0629Ns News (Maricopa County)

The Maricopa County Board of Supervisors has unanimously adopted its final fiscal year 2017 budget on June 20.

The $2.356 billion budget, an increase of $116.8 million (5.2 percent) from fiscal year 2016, adds funding for more criminal justice and public safety, including a new juvenile court, 13 adult probation staff – with a possibility of 12 more as needed – and increased prosecution costs, including more than $1 million for child abuse, sexual assault, and strangulation exams.

“This budget follows a conservative fiscal path that the board has embraced for many years,” stated Clint Hickman, Chairman of the Board of Supervisors, in a press release. “I asked my fellow board members to endorse a budget process that continued to encourage collaboration, but that also emphasized fiscal restraint. While the economy is still in a growth mode, we must prepare for the eventuality of a slow down or recession.”

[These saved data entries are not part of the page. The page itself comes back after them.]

(* ===== verification/EtcdNodes.v ===== *)
(** * The node controllers of the embedded etcd

    [pkg/etcd/member_controller.go] removes members on request or with their
    node; [metadata_controller.go] writes on a node which member it runs. *)
From Stdlib Require Import ZArith Lia.
From S2P Require Import Prelude GoText GoTime SessionEnv Prog Os JoinToken EtcdMembers.

#[local] Open Scope Z_scope.

Definition ETCDRoleLabelKey : string := "node-role.kubernetes.io/etcd".
Definition removalAnnotation : string := "etcd.k8e.sh/remove".
Definition removedNodeNameAnnotation : string := "etcd.k8e.sh/removed-node-name".

Definition with_annotations (a : gmap string string) (n : ENode) : ENode := mkENode (en_Name n) (en_Labels n) a (en_Condition n).

Definition is_etcd_node (n : ENode) : bool := bool_decide (is_Some (en_Labels n !! ETCDRoleLabelKey)).

Section controllers.
Context `{UH : UrlHost}.
Implicit Types (e : Etcd) (node : ENode).

(** What a handler hands back. *)
Definition handled : Type := option ENode * res unit.

Definition update_node node : memP handled :=
  do r <- call (UpdateENode node); Ret (Some (fst r), match snd r with None => Ok tt | Some err => Err err end).

(** ** Removal of members *)

(** Both annotations, or the error of the one that is missing. *)
Definition member_annotations node : res (string * string) :=
  match en_Annotations node !! NodeNameAnnotation with
  | None => Err (Plain "node name annotation not found")
  | Some name =>
      match en_Annotations node !! NodeAddressAnnotation with
      | None => Err (Plain "node address annotation not found")
      | Some address => Ok (name, address)
      end
  end.

Definition member_sync e (node : option ENode) : memP handled :=
  match node with
  | None => Ret (None, Ok tt)
  | Some node =>
      if negb (is_etcd_node node) then Ret (Some node, Ok tt)
      else
        match en_Annotations node !! removalAnnotation with
        | None => Ret (Some node, Ok tt)
        | Some removalRequested =>
            match member_annotations node with
            | Err err => Ret (Some node, Err err)
            | Ok (name, address) =>
                match en_Annotations node !! removedNodeNameAnnotation with
                | Some removed =>
                    if decide (removed <> name)
                    then update_node (with_annotations (delete removalAnnotation (delete removedNodeNameAnnotation (en_Annotations node))) node)
                    else Ret (Some node, Ok tt)
                | None =>
                    if decide (ToLower removalRequested = "true") then
                      do r <- RemovePeer e name address true;
                      match r with
                      | Err err =>
                          if decide (err = not_enough_started)
                          then update_node (with_annotations (delete removalAnnotation (en_Annotations node)) node)
                          else Ret (Some node, Err err)
                      | Ok _ =>
                          update_node (with_annotations
                            (delete NodeAddressAnnotation (delete NodeNameAnnotation
                              (<[removedNodeNameAnnotation := name]> (en_Annotations node)))) node)
                      end
                    else Ret (Some node, Ok tt)
                end
            end
        end
  end.

(** A node that is nil is dereferenced. *)
Definition member_onRemove e (node : option ENode) : memP handled :=
  match node with
  | None => Panic "nil pointer dereference"
  | Some node =>
      if negb (is_etcd_node node) then Ret (Some node, Ok tt)
      else if bool_decide (default "" (en_Annotations node !! removedNodeNameAnnotation) <> "") then Ret (Some node, Ok tt)
      else match member_annotations node with
           | Err err => Ret (Some node, Err err)
           | Ok (name, address) => do r <- RemovePeer e name address true; Ret (Some node, r)
           end
  end.

(** ** The metadata of this server's node *)

(** The attempts of [retry.DefaultRetry]. *)
Definition conflict_steps : nat := 5.

(** The retry works on what the last update returned, also when it failed. *)
Fixpoint clear_removal (steps : nat) node : memP (ENode * res unit) :=
  match steps with
  | O => Ret (node, Ok tt)
  | S steps =>
      if bool_decide (is_Some (en_Annotations node !! removalAnnotation)) ||
         bool_decide (is_Some (en_Annotations node !! removedNodeNameAnnotation)) then
        do r <- call (UpdateENode (with_annotations
                        (delete removedNodeNameAnnotation (delete removalAnnotation (en_Annotations node))) node));
        match snd r with
        | None => Ret (fst r, Ok tt)
        | Some err =>
            if bool_decide (err = Api RConflict) && negb (Nat.eqb steps 0) then clear_removal steps (fst r)
            else Ret (fst r, Err err)
        end
      else Ret (node, Ok tt)
  end.

Definition checkReset (is_reset : memP (res bool)) (clear_reset : memP (res unit)) : memP unit :=
  do done_ <- is_reset;
  if match done_ with Ok true => true | _ => false end then
    do nodes <- call ListEtcdNodes;
    match nodes with
    | Err _ => Ret tt
    | Ok l =>
        do! for_each l (fun n => do _r <- clear_removal conflict_steps n; Ret tt);
        do _c <- clear_reset; Ret tt
    end
  else Ret tt.

Definition annotation (k : string) node : string := default "" (en_Annotations node !! k).
Definition label (k : string) node : string := default "" (en_Labels node !! k).

(** [handleSelf]; [reset] is [checkReset] the first time and nothing after. *)
Definition handleSelf e (reset : memP unit) node : memP handled :=
  if e_DisableETCD e then
    if decide (annotation NodeNameAnnotation node = "" /\ annotation NodeAddressAnnotation node = "" /\
               label ETCDRoleLabelKey node = "")
    then Ret (Some node, Ok tt)
    else update_node (mkENode (en_Name node) (delete ETCDRoleLabelKey (en_Labels node))
           (delete NodeAddressAnnotation (delete NodeNameAnnotation (en_Annotations node))) None)
  else
    do! reset;
    if decide (annotation NodeNameAnnotation node = e_name e /\ annotation NodeAddressAnnotation node = e_address e /\
               label ETCDRoleLabelKey node = "true")
    then Ret (Some node, Ok tt)
    else update_node (mkENode (en_Name node) (<[ETCDRoleLabelKey := "true"]> (en_Labels node))
           (<[NodeAddressAnnotation := e_address e]> (<[NodeNameAnnotation := e_name e]> (en_Annotations node))) (en_Condition node)).

Definition metadata_sync e (reset : memP unit) (key : string) (node : option ENode) : memP handled :=
  match node with
  | None => Ret (None, Ok tt)
  | Some node =>
      if decide (e_NODE_NAME e = "") then do! call EnqueueAfter; Ret (Some node, Ok tt)
      else if decide (key = e_NODE_NAME e) then handleSelf e reset node
      else Ret (Some node, Ok tt)
  end.

End controllers.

Continued focus on justice and public safety

More than half of the total budget is for public safety and criminal justice. It includes one additional Juvenile Court to address the increase in juvenile court cases.

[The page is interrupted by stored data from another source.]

(* ===== verification/ApiProxy.v ===== *)
(** * The addresses an agent talks to

    [pkg/agent/proxy/apiproxy.go]: the supervisor and API server URLs of an
    agent, directly or through two local load balancers, and the list of
    supervisors.  The tunnels of the agent follow that list. *)
From Stdlib Require Import ZArith Lia.
From S2P Require Import Prelude GoText NetAddr SessionEnv LoadBalancer Prog NodeConfig Tunnel.

#[local] Open Scope Z_scope.

Record proxy := mkProxy {
  px_lbEnabled : bool; px_apiServerEnabled : bool; px_lbServerPort : Z;
  px_apiServerURL : string; px_apiServerPort : string;
  px_supervisorURL : string; px_supervisorPort : string;
  px_initialSupervisorURL : string; px_fallbackSupervisorAddress : string;
  px_supervisorAddresses : list string;
  px_apiServerLB : option LoadBalancer; px_supervisorLB : option LoadBalancer;
}.

(** What starting a load balancer at a port finds: its local address, and the
    content of its state file. *)
Definition listener : Type := Z -> res (string * option (string * list string)).

Section apiproxy.
Context `{UP : UrlParser} `{SH : Shuffle}.

(** [Hostname] of a URL, from its host with the port. *)
Definition url_hostname (u : URL) : string :=
  match SplitHostPort (url_Host u) with
  | Some (h, _) => h
  | None => match strip_prefix "[" (url_Host u) with Some r => trim_suffix "]" r | None => url_Host u end
  end.

Definition start_lb (listen : listener) (url : string) (port : Z) : res (LoadBalancer * string) :=
  match listen port with
  | Err err => Err err
  | Ok (localAddress, file) => match New url localAddress file with
                               | Ok (lb, localURL, _) => Ok (lb, localURL)
                               | Err err => Err err
                               end
  end.

(** [http_proxy] is [SetHTTPProxy]. *)
Definition NewSupervisorProxy (http_proxy : string -> res unit) (listen : listener) (lbEnabled : bool) (supervisorURL : string)
    (lbServerPort : Z) : res proxy :=
  let p := mkProxy lbEnabled false lbServerPort supervisorURL "" supervisorURL "" supervisorURL "" [] None None in
  let started :=
    if lbEnabled then
      match http_proxy supervisorURL with
      | Err err => Err err
      | Ok _ => match start_lb listen supervisorURL lbServerPort with
                | Err err => Err err
                | Ok (lb, url) => Ok (mkProxy true false lbServerPort url "" url "" supervisorURL "" [] None (Some lb))
                end
      end
    else Ok p in
  match started with
  | Err err => Err err
  | Ok p =>
      match url_parse supervisorURL with
      | None => Err (Plain "parse")
      | Some u => Ok (mkProxy (px_lbEnabled p) false lbServerPort (px_apiServerURL p) "" (px_supervisorURL p) (url_Port u)
                        supervisorURL (url_Host u) [] None (px_supervisorLB p))
      end
  end.

(** Addresses that do not parse are dropped. *)
Definition setSupervisorPort (p : proxy) (addresses : list string) : list string :=
  omap (fun address => match SplitHostPort address with Some (h, _) => Some (JoinHostPort h (px_supervisorPort p)) | None => None end) addresses.

Definition proxy_Update (addresses : list string) (p : proxy) : proxy :=
  let supervisorAddresses := if px_apiServerEnabled p then setSupervisorPort p addresses else addresses in
  mkProxy (px_lbEnabled p) (px_apiServerEnabled p) (px_lbServerPort p) (px_apiServerURL p) (px_apiServerPort p) (px_supervisorURL p)
    (px_supervisorPort p) (px_initialSupervisorURL p) (px_fallbackSupervisorAddress p) supervisorAddresses
    ((fun lb => fst (Update addresses lb)) <$> px_apiServerLB p) ((fun lb => fst (Update supervisorAddresses lb)) <$> px_supervisorLB p).

Definition proxy_SetHealthCheck (address : string) (check : healthCheck) (p : proxy) : proxy :=
  mkProxy (px_lbEnabled p) (px_apiServerEnabled p) (px_lbServerPort p) (px_apiServerURL p) (px_apiServerPort p) (px_supervisorURL p)
    (px_supervisorPort p) (px_initialSupervisorURL p) (px_fallbackSupervisorAddress p) (px_supervisorAddresses p)
    (SetHealthCheck (JoinHostPort (match SplitHostPort address with Some (h, _) => h | None => "" end) (px_apiServerPort p)) check
       <$> px_apiServerLB p)
    (SetHealthCheck address check <$> px_supervisorLB p).

Definition SetAPIServerPort (listen : listener) (port : Z) (p : proxy) : res proxy :=
  if px_apiServerEnabled p then Ok p
  else
    match url_parse (px_initialSupervisorURL p) with
    | None => Err (Plain "parse")
    | Some u =>
        let url := url_with_host (px_initialSupervisorURL p) (JoinHostPort (url_hostname u) (itoa port)) in
        let enabled apiServerURL apiServerLB :=
          mkProxy (px_lbEnabled p) true (px_lbServerPort p) apiServerURL (itoa port) (px_supervisorURL p)
            (px_supervisorPort p) (px_initialSupervisorURL p) (px_fallbackSupervisorAddress p) (px_supervisorAddresses p)
            apiServerLB (px_supervisorLB p) in
        match px_lbEnabled p, px_apiServerLB p with
        | true, None =>
            match start_lb listen url (if decide (px_lbServerPort p = 0) then 0 else px_lbServerPort p - 1) with
            | Err err => Err err
            | Ok (lb, localURL) => Ok (enabled localURL (Some lb))
            end
        | _, lb => Ok (enabled url lb)
        end
    end.

Definition SetSupervisorDefault (address : string) (p : proxy) : proxy :=
  match SplitHostPort address with
  | None => p
  | Some (host, _) =>
      let address := if px_apiServerEnabled p then JoinHostPort host (px_supervisorPort p) else address in
      mkProxy (px_lbEnabled p) (px_apiServerEnabled p) (px_lbServerPort p) (px_apiServerURL p) (px_apiServerPort p)
        (match px_supervisorLB p with None => "https://" +:+ address | Some _ => px_supervisorURL p end)
        (px_supervisorPort p) (px_initialSupervisorURL p) address (px_supervisorAddresses p) (px_apiServerLB p)
        (SetDefault address <$> px_supervisorLB p)
  end.

Definition supervisors (p : proxy) : list string :=
  match px_supervisorAddresses p with [] => [px_fallbackSupervisorAddress p] | l => l end.

(** ** The tunnels follow the list *)

(** The proxy, and the tunnels that are open. *)
Record AgentNet := mkAgentNet { an_proxy : proxy; an_open : gset string }.

Definition live_tunnels : handler tunE AgentNet := fun X e s =>
  match e in tunE X return X * AgentNet with
  | SupervisorAddresses => (supervisors (an_proxy s), s)
  | ProxyUpdate addresses => (tt, mkAgentNet (proxy_Update addresses (an_proxy s)) (an_open s))
  | Connect address => (tt, mkAgentNet (an_proxy s) ({[address]} ∪ an_open s))
  | Disconnect address => (tt, mkAgentNet (an_proxy s) (an_open s ∖ {[address]}))
  end.

Lemma connect_each_run addresses (d : gset string) s : an_open s = d ->
  run live_tunnels (connect_each addresses d) s =
    (Done (list_to_set addresses ∪ d), mkAgentNet (an_proxy s) (list_to_set addresses ∪ d)).
Proof.
  revert d s. induction addresses as [|a l IH]; intros d s Hs; cbn [connect_each list_to_set].
  { rewrite union_empty_l_L. destruct s. cbn in *. by subst. }
  destruct (decide (a ∈ d)) as [Ha|Ha].
  - rewrite IH by done. replace ({[a]} ∪ list_to_set l ∪ d) with (list_to_set l ∪ d) by set_solver. done.
  - rewrite run_bind. cbn [run call live_tunnels fst snd]. rewrite IH by (cbn; by rewrite Hs). cbn.
    by replace (list_to_set l ∪ ({[a]} ∪ d)) with ({[a]} ∪ list_to_set l ∪ d) by set_solver.
Qed.

Lemma disconnect_each_run order (valid d : gset string) s : an_open s = d ->
  run live_tunnels (disconnect_each order valid d) s =
    (Done (d ∖ (list_to_set order ∖ valid)), mkAgentNet (an_proxy s) (d ∖ (list_to_set order ∖ valid))).
Proof.
  revert d s. induction order as [|a l IH]; intros d s Hs; cbn [disconnect_each list_to_set].
  { replace (d ∖ (∅ ∖ valid)) with d by set_solver. destruct s. cbn in *. by subst. }
  destruct (decide (a ∈ valid)) as [Ha|Ha].
  - rewrite IH by done. by replace (({[a]} ∪ list_to_set l) ∖ valid) with (list_to_set l ∖ valid : gset string) by set_solver.
  - rewrite run_bind. cbn [run call live_tunnels fst snd]. rewrite IH by (cbn; by rewrite Hs). cbn.
    by replace (d ∖ {[a]} ∖ (list_to_set l ∖ valid)) with (d ∖ (({[a]} ∪ list_to_set l) ∖ valid)) by set_solver.
Qed.

(** After an event with other addresses than the agent has, its tunnels
    are those to the supervisors on its new list, each one once, and with none
    on the list the one to the fallback address; its load balancers have the
    same lists. *)
Theorem tunnels_follow_list (order : gset string -> list string) addresses s :
  (forall d, order d ≡ₚ elements d) -> addresses <> supervisors (an_proxy s) ->
  run live_tunnels (watchEndpoints_event order addresses (an_open s)) s =
    let p := proxy_Update addresses (an_proxy s) in
    (Done (list_to_set (supervisors p)), mkAgentNet p (list_to_set (supervisors p))).
Proof.
  intros Ho Hne. unfold watchEndpoints_event. rewrite run_bind. cbn [run call live_tunnels]. rewrite decide_False by done.
  rewrite run_bind. cbn [run call live_tunnels]. rewrite run_bind. cbn [run call live_tunnels].
  rewrite run_bind, connect_each_run by done. cbn [an_proxy]. rewrite disconnect_each_run by done. cbn [an_proxy]. cbv zeta.
  set (l := list_to_set _ : gset string). set (d := l ∪ an_open s).
  assert (list_to_set (order d) = d) as -> by (apply set_eq; intros a; by rewrite elem_of_list_to_set, (Ho d), elem_of_elements).
  assert (d ∖ (d ∖ l) = l) as ->; [|done]. apply set_eq. intros a. unfold d. rewrite !elem_of_difference, elem_of_union.
  destruct (decide (a ∈ l)); tauto.
Qed.

End apiproxy.

(** ** A proxy to look at *)

Definition plain_proxy (enabled : bool) : proxy :=
  mkProxy false enabled 6444 "https://s:6443" "6443" "https://s:9345" "9345" "https://s:9345" "s:9345" [] None None.
#[local] Instance no_shuffle : Shuffle := {| shuffle l := l; shuffle_perm l := Permutation_refl l |}.

Lemma tunnels_follow_list_witness :
  run live_tunnels (watchEndpoints_event elements ["10.0.0.1:6443"; "10.0.0.2:6443"] {["s:9345"]}) (mkAgentNet (plain_proxy true) {["s:9345"]}) =
    let p := proxy_Update ["10.0.0.1:6443"; "10.0.0.2:6443"] (plain_proxy true) in
    (Done (list_to_set (supervisors p)), mkAgentNet p (list_to_set (supervisors p))).
Proof. refine (tunnels_follow_list elements _ (mkAgentNet (plain_proxy true) {["s:9345"]}) _ _); [done|discriminate]. Defined.

Example supervisor_port_replaced :
  supervisors (proxy_Update ["10.0.0.1:6443"; "[fd00::2]:6443"; "bad"] (plain_proxy true)) = ["10.0.0.1:9345"; "[fd00::2]:9345"] /\
  supervisors (proxy_Update [] (plain_proxy true)) = ["s:9345"].
Proof. split; reflexivity. Qed.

Several capital improvement projects are planned, such as the continued funding to replace the aging Durango Jail and intake center, which will significantly reduce time and costs of inmate transfers and relocations.

Four courtrooms will be added to the East Court Building, and construction on the Southwest Regional Justice Center will finish this year. An adaptive reuse project on the Madison Street Jail is also planned.

“In the past eight years the population of Maricopa County has grown by four hundred-thousand people,” sated Supervisor Denny Barney, District 1, in the release. “Yet we have been able to shrink our jail population through innovative programs. Our budget has to respond to the demands of the justice system. Right now, that means more court rooms and probation officers.”

State cost shifts eased temporarily

Since 2008, the County has paid more than $302 million in mandated cost shifts or direct contributions to the State as a result of legislative action to balance the state budget. The shifts are cost-sharing for the State Department of Juvenile Corrections and the State Department of Revenue, as well as Superior and Justice Court salary increases.

In fiscal year 2017, that cost is projected to be $31.1 million, the release stated. While there has been one-time relief provided by the State in this year’s cost-sharing for Juvenile Corrections ($4.8 million) and Highway User Revenue Funds – HURF ($4.2 million), the County has worked these costs into the final budget because they are likely to return next year and going forward.

“For the first time in eight years, the Legislature has given us some relief from mandated-costs, and we’re grateful for that,” stated Chairman Hickman in the release. “Since it is one-time money, however, we must presume those costs will come back in the future. I look forward to continuing these discussions with the State on this issue.”

Judgment order (Melendres v. Arpaio)

The total operating costs at MCSO for implementation of the order for fiscal year 2017 are projected to be $10.2 million (there is a reduction of more than $4 million for moving overtime from this cost center back to the General Fund).

The cost of the court monitor is projected to be $3 million, which brings the total budgeted for FY 2017 to $13.2 million. These costs include: training, outreach meetings, data collection and analysis software and hardware, development and implementation of an early intervention system, and bi-lingual pay.

“Maricopa County is court-ordered to pay the costs of compliance for the Melendres judgment order so we don’t have a choice there,” stated Supervisor Steve Gallardo, District 5, in the release.

“But we do have the ability to hold the Sheriff’s office accountable for where that money is going. If we’re spending millions and the court appointed monitor says we’re only 30 percent in compliance, there are some tough questions the Sheriff’s office needs to answer. The taxpayers’ money is much better spent on flood-control improvements, and other unfunded projects, as well as salary increases for county employees who went without a raise last year. So I’m pleased to see that there is an item for pay-for-performance funding in this budget.”